[Saved entries]
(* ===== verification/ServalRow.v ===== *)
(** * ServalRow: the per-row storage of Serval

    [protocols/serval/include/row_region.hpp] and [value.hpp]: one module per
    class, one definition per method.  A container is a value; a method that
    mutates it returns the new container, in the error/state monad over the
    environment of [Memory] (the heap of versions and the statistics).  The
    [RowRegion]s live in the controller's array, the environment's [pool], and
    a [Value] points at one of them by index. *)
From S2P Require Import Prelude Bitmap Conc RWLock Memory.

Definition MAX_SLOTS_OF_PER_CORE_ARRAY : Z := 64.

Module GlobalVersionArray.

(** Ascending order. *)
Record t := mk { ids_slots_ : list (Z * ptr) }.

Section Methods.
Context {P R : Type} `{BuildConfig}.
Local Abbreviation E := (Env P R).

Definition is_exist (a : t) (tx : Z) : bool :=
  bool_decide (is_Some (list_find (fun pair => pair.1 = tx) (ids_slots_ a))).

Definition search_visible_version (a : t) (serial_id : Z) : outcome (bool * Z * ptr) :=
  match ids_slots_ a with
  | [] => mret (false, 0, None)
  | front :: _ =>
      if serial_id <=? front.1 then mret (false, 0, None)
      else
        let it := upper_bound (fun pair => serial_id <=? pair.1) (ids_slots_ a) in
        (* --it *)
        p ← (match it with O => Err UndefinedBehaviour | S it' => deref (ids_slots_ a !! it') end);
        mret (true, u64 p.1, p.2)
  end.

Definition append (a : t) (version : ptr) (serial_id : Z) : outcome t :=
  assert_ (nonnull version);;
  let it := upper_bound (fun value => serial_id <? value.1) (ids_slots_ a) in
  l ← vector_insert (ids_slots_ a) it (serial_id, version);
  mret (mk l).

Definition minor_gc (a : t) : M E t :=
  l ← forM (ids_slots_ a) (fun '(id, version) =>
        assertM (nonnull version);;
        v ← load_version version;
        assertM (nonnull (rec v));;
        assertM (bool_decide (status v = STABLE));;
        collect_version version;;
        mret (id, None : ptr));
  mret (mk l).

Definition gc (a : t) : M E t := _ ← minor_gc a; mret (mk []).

> [YOUR INSTRUCTIONS]
Set down all of the data above, word for word.

> [TASK OUTPUT]
(* ===== verification/ServalRow.v ===== *)
(** * ServalRow: the per-row storage of Serval

    [protocols/serval/include/row_region.hpp] and [value.hpp]: one module per
    class, one definition per method.  A container is a value; a method that
    mutates it returns the new container, in the error/state monad over the
    environment of [Memory] (the heap of versions and the statistics).  The
    [RowRegion]s live in the controller's array, the environment's [pool], and
    a [Value] points at one of them by index. *)
From S2P Require Import Prelude Bitmap Conc RWLock Memory.

Definition MAX_SLOTS_OF_PER_CORE_ARRAY : Z := 64.

Module GlobalVersionArray.

(** Ascending order. *)
Record t := mk { ids_slots_ : list (Z * ptr) }.

Section Methods.
Context {P R : Type} `{BuildConfig}.
Local Abbreviation E := (Env P R).

Definition is_exist (a : t) (tx : Z) : bool :=
  bool_decide (is_Some (list_find (fun pair => pair.1 = tx) (ids_slots_ a))).

Definition search_visible_version (a : t) (serial_id : Z) : outcome (bool * Z * ptr) :=
  match ids_slots_ a with
  | [] => mret (false, 0, None)
  | front :: _ =>
      if serial_id <=? front.1 then mret (false, 0, None)
      else
        let it := upper_bound (fun pair => serial_id <=? pair.1) (ids_slots_ a) in
        (* --it *)
        p ← (match it with O => Err UndefinedBehaviour | S it' => deref (ids_slots_ a !! it') end);
        mret (true, u64 p.1, p.2)
  end.

Definition append (a : t) (version : ptr) (serial_id : Z) : outcome t :=
  assert_ (nonnull version);;
  let it := upper_bound (fun value => serial_id <? value.1) (ids_slots_ a) in
  l ← vector_insert (ids_slots_ a) it (serial_id, version);
  mret (mk l).

Definition minor_gc (a : t) : M E t :=
  l ← forM (ids_slots_ a) (fun '(id, version) =>
        assertM (nonnull version);;
        v ← load_version version;
        assertM (nonnull (rec v));;
        assertM (bool_decide (status v = STABLE));;
        collect_version version;;
        mret (id, None : ptr));
  mret (mk l).

Definition gc (a : t) : M E t := _ ← minor_gc a; mret (mk []).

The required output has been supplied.